WORK ORDER =>
Give the data again in full. Keep every line the same.

EXERCISE MATERIALS =>
= Beginning of Section =

(* ===== verification/HeapSpec.v ===== *)
(** * What the kernel heap and the page allocator promise

    Interfaces between components: [PageSource] is what the heap relies on to
    get whole pages ([mm_alloc] and [mm_free] on the kernel directory), and
    [KernelHeap] is what every other component relies on ([halloc] and [hfree]
    on the kernel heap).  Clients are proved against the classes. *)

From S2P Require Import Prelude Pages.

(** ** Memory regions *)

(** A region is its first address and its length in bytes. *)
Definition regions_apart (p n q m : Z) : Prop := p + n <= q \/ q + m <= p.

(** ** Whole pages *)

Class PageSource (P : Type) := {
  mm_alloc : P -> Z -> Z * P;
  mm_free : P -> Z -> Z -> P;
  (** [pg_owned s a n]: the [n] pages at address [a] are handed out. *)
  pg_owned : P -> Z -> Z -> Prop
}.

Class PageSourceOk (P : Type) `{PageSource P} := {
  (** Pages handed out are page aligned, inside the address space (the last page is never used)
      and apart from each other. *)
  pg_sane s a n : pg_owned s a n -> 0 < a /\ a mod 4096 = 0 /\ 0 <= n /\ a + n * 4096 <= VM_UPPER_LIMIT;
  pg_apart s a n b m : pg_owned s a n -> pg_owned s b m -> a <> b -> regions_apart a (n * 4096) b (m * 4096);
  pg_alloc_null s n s' : mm_alloc s n = (0, s') ->
    forall b m, pg_owned s' b m <-> pg_owned s b m;
  pg_alloc_ok s n a s' : 0 <= n -> mm_alloc s n = (a, s') -> a <> 0 ->
    (forall m, ~ pg_owned s a m) /\
    forall b m, pg_owned s' b m <-> pg_owned s b m \/ (b = a /\ m = n);
  pg_free_ok s a n : pg_owned s a n ->
    forall b m, pg_owned (mm_free s a n) b m <-> pg_owned s b m /\ b <> a
}.

(** ** The heap *)

Class KernelHeap (H : Type) := {
  halloc : H -> Z -> outcome (Z * H);
  hfree : H -> Z -> outcome H;
  (** [live h p n]: the [n] bytes at [p] are allocated. *)
  live : H -> Z -> Z -> Prop;
  heap_ok : H -> Prop
}.

(** The largest request for which rounding up to pages stays in 32 bits. *)
Definition max_request : Z := 2 ^ 32 - 8192.

Class KernelHeapOk (H : Type) `{KernelHeap H} := {
  live_sane h p n : heap_ok h -> live h p n -> 0 < p /\ 0 <= n /\ p + n <= VM_UPPER_LIMIT;
  live_unique h p n m : heap_ok h -> live h p n -> live h p m -> n = m;
  live_apart h p n q m : heap_ok h -> live h p n -> live h q m -> p <> q -> regions_apart p n q m;
  halloc_ok h n p h' : heap_ok h -> 0 <= n <= max_request -> halloc h n = Ok (p, h') ->
    heap_ok h' /\
    ((p = NULL /\ forall q m, live h' q m <-> live h q m) \/
     (p <> NULL /\ (forall m, ~ live h p m) /\
      exists k, n <= k /\ forall q m, live h' q m <-> live h q m \/ (q = p /\ m = k)));
  halloc_safe h n : heap_ok h -> 0 <= n <= max_request -> halloc h n <> Fault /\ halloc h n <> Hang;
  hfree_ok h p n : heap_ok h -> live h p n ->
    exists h', hfree h p = Ok h' /\ heap_ok h' /\ forall q m, live h' q m <-> live h q m /\ q <> p;
  hfree_unknown h p : heap_ok h -> (forall n, ~ live h p n) -> hfree h p = Panic
}.

(** ** What clients see of an allocation *)

Section Clients.
Context {H : Type} `{KernelHeapOk H}.

(** The heap has no room: it panics or says so with a null pointer. *)
Definition exhausted (h : H) (n : Z) : Prop :=
  halloc h n = Panic \/ exists h', halloc h n = Ok (NULL, h').

(** [h'] is [h] with the [k] bytes at [p] allocated. *)
Definition grown (h : H) (p k : Z) (h' : H) : Prop :=
  heap_ok h' /\ (forall m, ~ live h p m) /\ forall q m, live h' q m <-> live h q m \/ (q = p /\ m = k).

Lemma halloc_result h n :
  heap_ok h -> 0 <= n <= max_request ->
  halloc h n = Panic \/
  (exists h', halloc h n = Ok (NULL, h') /\ heap_ok h' /\ forall q m, live h' q m <-> live h q m) \/
  exists p k h', halloc h n = Ok (p, h') /\ p <> NULL /\ n <= k /\ p + k <= VM_UPPER_LIMIT /\ 0 < p /\ grown h p k h'.
Proof.
  intros Hh Hn. destruct (halloc_safe h n Hh Hn) as [Hf Hg].
  destruct (halloc h n) as [[p h']| | |] eqn:E; try done; [|by left]. right.
  destruct (halloc_ok h n p h' Hh Hn E) as [Hh' [[-> Hl]|(Hp & Hnew & k & Hk & Hl)]]; [left; eauto|right].
  destruct (live_sane h' p k Hh') as (? & ? & ?); [apply Hl; by right|]. exists p, k, h'. by split_and!.
Qed.
End Clients.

= End of Section =

RESPONSE FOR THIS EXERCISE =>
(* ===== verification/HeapSpec.v ===== *)
(** * What the kernel heap and the page allocator promise

    Interfaces between components: [PageSource] is what the heap relies on to
    get whole pages ([mm_alloc] and [mm_free] on the kernel directory), and
    [KernelHeap] is what every other component relies on ([halloc] and [hfree]
    on the kernel heap).  Clients are proved against the classes. *)

From S2P Require Import Prelude Pages.

(** ** Memory regions *)

(** A region is its first address and its length in bytes. *)
Definition regions_apart (p n q m : Z) : Prop := p + n <= q \/ q + m <= p.

(** ** Whole pages *)

Class PageSource (P : Type) := {
  mm_alloc : P -> Z -> Z * P;
  mm_free : P -> Z -> Z -> P;
  (** [pg_owned s a n]: the [n] pages at address [a] are handed out. *)
  pg_owned : P -> Z -> Z -> Prop
}.

Class PageSourceOk (P : Type) `{PageSource P} := {
  (** Pages handed out are page aligned, inside the address space (the last page is never used)
      and apart from each other. *)
  pg_sane s a n : pg_owned s a n -> 0 < a /\ a mod 4096 = 0 /\ 0 <= n /\ a + n * 4096 <= VM_UPPER_LIMIT;
  pg_apart s a n b m : pg_owned s a n -> pg_owned s b m -> a <> b -> regions_apart a (n * 4096) b (m * 4096);
  pg_alloc_null s n s' : mm_alloc s n = (0, s') ->
    forall b m, pg_owned s' b m <-> pg_owned s b m;
  pg_alloc_ok s n a s' : 0 <= n -> mm_alloc s n = (a, s') -> a <> 0 ->
    (forall m, ~ pg_owned s a m) /\
    forall b m, pg_owned s' b m <-> pg_owned s b m \/ (b = a /\ m = n);
  pg_free_ok s a n : pg_owned s a n ->
    forall b m, pg_owned (mm_free s a n) b m <-> pg_owned s b m /\ b <> a
}.

(** ** The heap *)

Class KernelHeap (H : Type) := {
  halloc : H -> Z -> outcome (Z * H);
  hfree : H -> Z -> outcome H;
  (** [live h p n]: the [n] bytes at [p] are allocated. *)
  live : H -> Z -> Z -> Prop;
  heap_ok : H -> Prop
}.

(** The largest request for which rounding up to pages stays in 32 bits. *)
Definition max_request : Z := 2 ^ 32 - 8192.

Class KernelHeapOk (H : Type) `{KernelHeap H} := {
  live_sane h p n : heap_ok h -> live h p n -> 0 < p /\ 0 <= n /\ p + n <= VM_UPPER_LIMIT;
  live_unique h p n m : heap_ok h -> live h p n -> live h p m -> n = m;
  live_apart h p n q m : heap_ok h -> live h p n -> live h q m -> p <> q -> regions_apart p n q m;
  halloc_ok h n p h' : heap_ok h -> 0 <= n <= max_request -> halloc h n = Ok (p, h') ->
    heap_ok h' /\
    ((p = NULL /\ forall q m, live h' q m <-> live h q m) \/
     (p <> NULL /\ (forall m, ~ live h p m) /\
      exists k, n <= k /\ forall q m, live h' q m <-> live h q m \/ (q = p /\ m = k)));
  halloc_safe h n : heap_ok h -> 0 <= n <= max_request -> halloc h n <> Fault /\ halloc h n <> Hang;
  hfree_ok h p n : heap_ok h -> live h p n ->
    exists h', hfree h p = Ok h' /\ heap_ok h' /\ forall q m, live h' q m <-> live h q m /\ q <> p;
  hfree_unknown h p : heap_ok h -> (forall n, ~ live h p n) -> hfree h p = Panic
}.

(** ** What clients see of an allocation *)

Section Clients.
Context {H : Type} `{KernelHeapOk H}.

(** The heap has no room: it panics or says so with a null pointer. *)
Definition exhausted (h : H) (n : Z) : Prop :=
  halloc h n = Panic \/ exists h', halloc h n = Ok (NULL, h').

(** [h'] is [h] with the [k] bytes at [p] allocated. *)
Definition grown (h : H) (p k : Z) (h' : H) : Prop :=
  heap_ok h' /\ (forall m, ~ live h p m) /\ forall q m, live h' q m <-> live h q m \/ (q = p /\ m = k).

Lemma halloc_result h n :
  heap_ok h -> 0 <= n <= max_request ->
  halloc h n = Panic \/
  (exists h', halloc h n = Ok (NULL, h') /\ heap_ok h' /\ forall q m, live h' q m <-> live h q m) \/
  exists p k h', halloc h n = Ok (p, h') /\ p <> NULL /\ n <= k /\ p + k <= VM_UPPER_LIMIT /\ 0 < p /\ grown h p k h'.
Proof.
  intros Hh Hn. destruct (halloc_safe h n Hh Hn) as [Hf Hg].
  destruct (halloc h n) as [[p h']| | |] eqn:E; try done; [|by left]. right.
  destruct (halloc_ok h n p h' Hh Hn E) as [Hh' [[-> Hl]|(Hp & Hnew & k & Hk & Hl)]]; [left; eauto|right].
  destruct (live_sane h' p k Hh') as (? & ? & ?); [apply Hl; by right|]. exists p, k, h'. by split_and!.
Qed.
End Clients.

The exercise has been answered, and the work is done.